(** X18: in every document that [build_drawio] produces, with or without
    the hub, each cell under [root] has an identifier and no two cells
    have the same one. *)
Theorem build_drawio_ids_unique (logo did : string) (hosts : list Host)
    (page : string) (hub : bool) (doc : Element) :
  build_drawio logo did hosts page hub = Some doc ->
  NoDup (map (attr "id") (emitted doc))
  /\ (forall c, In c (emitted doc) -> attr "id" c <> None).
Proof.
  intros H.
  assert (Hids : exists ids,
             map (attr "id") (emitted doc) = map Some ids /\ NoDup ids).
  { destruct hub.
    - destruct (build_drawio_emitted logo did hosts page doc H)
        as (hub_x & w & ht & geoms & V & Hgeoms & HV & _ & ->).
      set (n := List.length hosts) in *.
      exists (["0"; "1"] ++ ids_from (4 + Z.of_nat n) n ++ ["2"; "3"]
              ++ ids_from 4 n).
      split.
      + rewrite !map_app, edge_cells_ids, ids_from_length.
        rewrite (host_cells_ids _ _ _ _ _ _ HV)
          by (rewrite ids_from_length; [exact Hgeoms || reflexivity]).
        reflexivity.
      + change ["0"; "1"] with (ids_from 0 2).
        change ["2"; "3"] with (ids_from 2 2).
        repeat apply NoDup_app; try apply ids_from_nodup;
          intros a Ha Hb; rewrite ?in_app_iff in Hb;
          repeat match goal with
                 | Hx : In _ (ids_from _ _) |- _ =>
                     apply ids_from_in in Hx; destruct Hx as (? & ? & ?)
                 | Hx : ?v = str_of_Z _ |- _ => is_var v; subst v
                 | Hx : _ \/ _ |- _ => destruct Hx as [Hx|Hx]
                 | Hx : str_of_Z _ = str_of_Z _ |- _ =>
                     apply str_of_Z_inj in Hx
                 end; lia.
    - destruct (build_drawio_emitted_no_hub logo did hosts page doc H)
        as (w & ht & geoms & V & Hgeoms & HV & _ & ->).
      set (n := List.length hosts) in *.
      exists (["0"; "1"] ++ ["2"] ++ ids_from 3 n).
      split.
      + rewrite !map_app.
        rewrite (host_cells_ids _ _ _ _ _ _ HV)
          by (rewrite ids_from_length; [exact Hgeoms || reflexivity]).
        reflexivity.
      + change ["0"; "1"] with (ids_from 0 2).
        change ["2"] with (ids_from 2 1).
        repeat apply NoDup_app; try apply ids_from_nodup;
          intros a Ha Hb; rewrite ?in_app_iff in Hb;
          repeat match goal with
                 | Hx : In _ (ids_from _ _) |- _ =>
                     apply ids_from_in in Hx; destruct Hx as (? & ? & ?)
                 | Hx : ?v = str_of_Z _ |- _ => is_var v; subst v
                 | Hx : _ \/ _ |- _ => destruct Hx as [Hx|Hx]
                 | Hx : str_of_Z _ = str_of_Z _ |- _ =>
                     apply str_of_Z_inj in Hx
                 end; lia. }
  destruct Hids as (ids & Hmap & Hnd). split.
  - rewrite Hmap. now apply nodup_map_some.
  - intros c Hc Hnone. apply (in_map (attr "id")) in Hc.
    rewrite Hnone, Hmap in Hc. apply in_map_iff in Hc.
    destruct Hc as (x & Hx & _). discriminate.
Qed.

• _Directions_
Where a line of the data holds the word "with", copy that line.

• _Task response_
(** X18: in every document that [build_drawio] produces, with or without
      + change ["0"; "1"] with (ids_from 0 2).
        change ["2"; "3"] with (ids_from 2 2).
          repeat match goal with
      + change ["0"; "1"] with (ids_from 0 2).
        change ["2"] with (ids_from 2 1).
          repeat match goal with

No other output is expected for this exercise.